Tilapia and guppy of foreign origin are found. Discoplax or Okagani (オカガニ, Okagani) cross the road for reproduction every June. Coconut crabs are also found.

====Insects====
Ceriagrion latericium ryukyuuanum, Cercion sexlineatum, Ictingomphus pertinax, Brachydiplax chalybea flavovittat, Tholymis tillarga are found. Other insects include Gerridae and Hydrophilidae.

===Flora===
In 1983 the previous wetland was found to have become partly grassland with Panicum repens L. and Miscanthus sinensis. In the wetland were Panicum paludosum Roxb., Cyperus tenuispica Streud, Cyperus pilosus Vahl, Cyperus difformis, Eleocharis geniculata, Fimbristylis miliacea and Aeschynomene indica.
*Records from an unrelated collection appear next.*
Lemma apply_change_add_item rules ns inv fl d w item :
  dict_get d "atom" = Some (VStr "add_item") ->
  default VNone (dict_get d "item") = item ->
  apply_change rules ns inv fl (VDict d) w =
  (Ok tt,
   if (INVENTORY_LIMIT rules <=? Z.of_nat (length (list_at w inv)))%Z
   then emit (AddBlocked item (INVENTORY_LIMIT rules)) w
   else if list_contains (list_at w inv) item then w
        else set_list inv (list_at w inv ++ [item]) w).
Proof.
  intros Hatom <-. unfold apply_change. rewrite Hatom. simpl.
  unfold bind, read_list.
  destruct (_ <=? _)%Z; [done |]. by destruct (list_contains _ _).
Qed.

Lemma apply_change_remove_item rules ns inv fl d w item :
  dict_get d "atom" = Some (VStr "remove_item") ->
  default VNone (dict_get d "item") = item ->
  apply_change rules ns inv fl (VDict d) w =
  if list_contains (list_at w inv) item
  then match list_remove (list_at w inv) item with
       | Some inv' => (Ok tt, set_list inv inv' w)
       | None => (Raise ValueError, w)
       end
  else (Ok tt, w).
Proof.
  intros Hatom <-. unfold apply_change. rewrite Hatom. simpl.
  unfold bind, read_list.
  destruct (list_contains _ _); [| done]. by destruct (list_remove _ _).
Qed.

Lemma for_each_two {A} (x y : A) body w :
  for_each [x; y] body w =
  match body x w with
  | (Ok _, w') => body y w'
  | (Raise e, w') => (Raise e, w')
  end.
Proof.
  change [x; y] with ([x] ++ [y]). rewrite for_each_app, !for_each_one.
  destruct (body x w) as [[[] | e] w']; [| done]. apply for_each_one.
Qed.

(** C8, as the code has it.  For an item that is not in the inventory and
    an inventory below [INVENTORY_LIMIT]: [add_item] followed by
    [remove_item] returns a state whose inventory is the one before the
    call, and [remove_item] followed by [add_item] returns a state whose
    inventory is the old one with the item appended, so that the item
    occurs exactly once.  The atoms take effect in the order given. *)
Theorem add_remove_in_order state rules w item add remove :
  dict_get add "atom" = Some (VStr "add_item") ->
  default VNone (dict_get add "item") = item ->
  dict_get remove "atom" = Some (VStr "remove_item") ->
  default VNone (dict_get remove "item") = item ->
  (Z.of_nat (length (inventory_of w state)) < INVENTORY_LIMIT rules)%Z ->
  list_contains (inventory_of w state) item = false ->
  (exists new_state w',
     apply_state_changes state (VList [VDict add; VDict remove]) rules w = (Ok new_state, w')
     /\ inventory_of w' new_state = inventory_of w state)
  /\ (exists new_state w',
        apply_state_changes state (VList [VDict remove; VDict add]) rules w
        = (Ok new_state, w')
        /\ inventory_of w' new_state = inventory_of w state ++ [item]
        /\ occurrences (inventory_of w' new_state) item = 1%nat).
Proof.
  intros Hadd Hitem Hrem Hitem' Hlen Habsent. apply Z.leb_gt in Hlen. split.
  - destruct (apply_state_changes_run state (VDict add) [VDict remove] rules w)
      as (w1 & ns & inv & fl & Hent & Hrun).
    rewrite Hrun. clear Hrun. rewrite for_each_two.
    rewrite (apply_change_add_item rules ns inv fl add w1 item Hadd Hitem).
    rewrite (entered_inventory _ _ _ _ _ _ Hent), Hlen, Habsent.
    rewrite (apply_change_remove_item rules ns inv fl remove _ item Hrem Hitem').
    rewrite list_at_set_list, list_contains_app. simpl.
    rewrite py_eq_refl, orb_true_r, (list_remove_snoc_absent _ _ Habsent).
    do 2 eexists. split; [reflexivity |].
    unfold inventory_of. rewrite state_at_set_state. simpl.
    by autorewrite with store.
  - destruct (apply_state_changes_run state (VDict remove) [VDict add] rules w)
      as (w1 & ns & inv & fl & Hent & Hrun).
    rewrite Hrun. clear Hrun. rewrite for_each_two.
    rewrite (apply_change_remove_item rules ns inv fl remove w1 item Hrem Hitem').
    rewrite (entered_inventory _ _ _ _ _ _ Hent), Habsent.
    rewrite (apply_change_add_item rules ns inv fl add w1 item Hadd Hitem).
    rewrite (entered_inventory _ _ _ _ _ _ Hent), Hlen, Habsent.
    do 2 eexists. split; [reflexivity |].
    unfold inventory_of. rewrite state_at_set_state. simpl.
    autorewrite with store. fold (inventory_of w state). split; [done |].
    rewrite occurrences_app, (occurrences_absent _ _ Habsent). simpl.
    by rewrite py_eq_refl.
Qed.

Lemma add_remove_in_order_witness :
  (exists new_state w',
     apply_state_changes 0%nat (VList [VDict add_sword; VDict remove_sword]) roomy_rules
       start_world = (Ok new_state, w')
     /\ inventory_of w' new_state = [])
  /\ (exists new_state w',
        apply_state_changes 0%nat (VList [VDict remove_sword; VDict add_sword]) roomy_rules
          start_world = (Ok new_state, w')
        /\ inventory_of w' new_state = [VStr "sword"]
        /\ occurrences (inventory_of w' new_state) (VStr "sword") = 1%nat).
Proof.
  apply (add_remove_in_order 0%nat roomy_rules start_world (VStr "sword")
           add_sword remove_sword); reflexivity.
Defined.

(** C8 as stated fails when the item is already held: [add_item] finds it
    and does nothing, [remove_item] then removes it. *)
Lemma add_remove_held_item_counterexample :
  inventory_of (world_of "start" 10 [VStr "sword"] [] 0) 0%nat = [VStr "sword"]
  /\ (Z.of_nat (length (inventory_of (world_of "start" 10 [VStr "sword"] [] 0) 0%nat))
      <? INVENTORY_LIMIT roomy_rules)%Z = true
  /\ (apply_state_changes 0%nat (VList [VDict add_sword; VDict remove_sword]) roomy_rules
        (world_of "start" 10 [VStr "sword"] [] 0)).1 = Ok 1%nat
  /\ inventory_of
       (apply_state_changes 0%nat (VList [VDict add_sword; VDict remove_sword]) roomy_rules
          (world_of "start" 10 [VStr "sword"] [] 0)).2 1%nat = [].
Proof. vm_compute. repeat split; reflexivity. Qed.
(** The conversion of a validator set field raises no error. *)
Definition converts (field : option types_ValidatorSet) : Prop :=
  match field with
  | None => True
  | Some v => snd (ValidatorSet_ToProto v) = None
  end.

(** A validator set that comes back from its protobuf form. *)
Definition round_trips (v : types_ValidatorSet) : Prop :=
  snd (ValidatorSet_ToProto v) = None
  /\ ValidatorSet_FromProto (fst (ValidatorSet_ToProto v)) = (v, None).

(** The vote a signature contributes to the median: none if it is absent
    or its address is not in the validator set. *)
Definition weighted_entry (validators : option types_ValidatorSet)
  (commitSig : types.CommitSig) : option tmtime.WeightedTime :=
  if CommitSig_Absent commitSig then None
  else
    match validators with
    | None => None
    | Some set =>
        match ValidatorSet_GetByAddress set
                (types.ValidatorAddress commitSig) with
        | (_, Some validator, true) =>
            Some {| tmtime.Time := types.Timestamp commitSig;
                    tmtime.Weight := Validator_VotingPower validator |}
        | _ => None
        end
    end.

Fixpoint weight_sum (weightedTimes : list (option tmtime.WeightedTime)) : Z :=
  match weightedTimes with
  | [] => 0
  | Some w :: rest => tmtime.Weight w + weight_sum rest
  | None :: rest => weight_sum rest
  end.

(** A signature that [MedianTime] passes over: it is absent, or the
    validator set is there and does not know its address. *)
Definition ignored (validators : option types_ValidatorSet)
  (commitSig : types.CommitSig) : Prop :=
  CommitSig_Absent commitSig = true
  \/ exists set,
       validators = Some set
       /\ snd (ValidatorSet_GetByAddress set
                 (types.ValidatorAddress commitSig)) = false.

(** Two signatures that [MedianTime] cannot tell apart: both passed over,
    or both counted with the same address and timestamp. *)
Definition same_vote (validators : option types_ValidatorSet)
  (a b : types.CommitSig) : Prop :=
  (ignored validators a /\ ignored validators b)
  \/ (CommitSig_Absent a = false /\ CommitSig_Absent b = false
      /\ types.ValidatorAddress a = types.ValidatorAddress b
      /\ types.Timestamp a = types.Timestamp b).

(** The hash of a validator set field that is there (and no bytes for one
    that is not, where [MakeBlock] panics and makes no block). *)
Definition hash_of (field : option types_ValidatorSet) : list byte :=
  match field with
  | Some set => ValidatorSet_Hash set
  | None => []
  end.

(** The block of [MakeBlock] once its header is populated with the time
    [timestamp], and its part set. *)
Definition block_at (state : State) (height : Z) (txs : list types_Tx)
  (commit : option types.Commit) (evidence : list types_Evidence)
  (proposerAddress : list byte) (timestamp : time_Time)
  : types_Block * types_PartSet :=
  let block :=
    Header_Populate (types_MakeBlock height txs commit evidence)
      (tmstate.Consensus (Version state)) (ChainID state)
      timestamp (LastBlockID state)
      (hash_of (Validators state))
      (hash_of (NextValidators state))
      (types_HashConsensusParams (ConsensusParams state))
      (AppHash state) (LastResultsHash state)
      proposerAddress in
  (block, Block_MakePartSet block types_BlockPartSizeBytes).

End State.

End state.

(** ** An instance of the state's imports *)

(** Small concrete types and functions to run the state's functions on: a
    validator set is a list of (address, voting power), times are numbers,
    and the conversions to and from protobuf copy. *)
Module StateExample.

Import state.

Definition example_types : Types :=
  {| types_BlockID := list byte;
     BlockID_zero := [];
     tmproto_BlockID := list byte;
     time_Time := Z;
     Time_zero := 0;
     tmproto_BlockParams := Z;
     BlockParams_zero := 0;
     tmproto_EvidenceParams := Z;
     EvidenceParams_zero := 0;
     tmproto_ValidatorParams := Z;
     ValidatorParams_zero := 0;
     types_ValidatorSet := list (list byte * Z);
     ValidatorSet_zero := [];
     tmproto_ValidatorSet := list (list byte * Z);
     types_Validator := list byte * Z;
     crypto_PubKey := list byte;
     types_Tx := list byte;
     types_Evidence := list byte;
     types_Block := Z * Z;
     types_PartSet := Z |}.

#[local] Existing Instance example_types.

Fixpoint lookup (set : list (list byte * Z)) (address : list byte) (i : Z)
  : Z * option (list byte * Z) * bool :=
  match set with
  | [] => (-1, None, false)
  | (a, power) :: rest =>
      if list_byte_eqb a address then (i, Some (a, power), true)
      else lookup rest address (i + 1)
  end.

Definition earlier (a b : option tmtime.WeightedTime) : bool :=
  match a, b with
  | None, _ => false
  | Some _, None => true
  | Some a, Some b => tmtime.Time a <? tmtime.Time b
  end.

Fixpoint pick (weightedTimes : list (option tmtime.WeightedTime))
  (median : Z) : Z :=
  match weightedTimes with
  | [] => 0
  | None :: rest => pick rest median
  | Some w :: rest =>
      if median <=? tmtime.Weight w then tmtime.Time w
      else pick rest (median - tmtime.Weight w)
  end.

(** The time at which the weights, taken in order of time, reach half the
    total. *)
Definition weighted_median (weightedTimes : list (option tmtime.WeightedTime))
  (totalVotingPower : Z) : Z :=
  pick (insertion_sort earlier weightedTimes) (Z.quot totalVotingPower 2).

Definition complete (doc : option types.GenesisDoc)
  : option error * option types.GenesisDoc :=
  match doc with
  | None => (Some (errors_New "nil document"), None)
  | Some d =>
      if (String.length (types.ChainID d) =? 0)%nat
      then (Some (errors_New "genesis doc must include non-empty chain_id"),
            Some d)
      else
        (None,
         Some {| types.GenesisTime :=
                   if types.GenesisTime d =? 0 then 1700000000
                   else types.GenesisTime d;
                 types.ChainID := types.ChainID d;
                 types.ConsensusParams :=
                   match types.ConsensusParams d with
                   | None =>
                       Some {| tmproto.Block := 1; tmproto.Evidence := 1;
                               tmproto.Validator := 1 |}
                   | Some params => Some params
                   end;
                 types.Validators := types.Validators d;
                 types.AppHash := types.AppHash d;
                 types.AppState := types.AppState d |})
  end.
As a reminder of the Bay vegetation was Exoecaria agallocha L. as of 1978. At the frontline of water surface was Typha domingensis, toward the shore were Scirpus tabemaemontanic Gmelin, Paspalum vaginatum Schwarz and Cladium chinense Nees; they were seen in line. At the periphery of the Ikema Island were trees of Pandanus tectorius, while in the eastern muddy area was Clerodendrum inerme.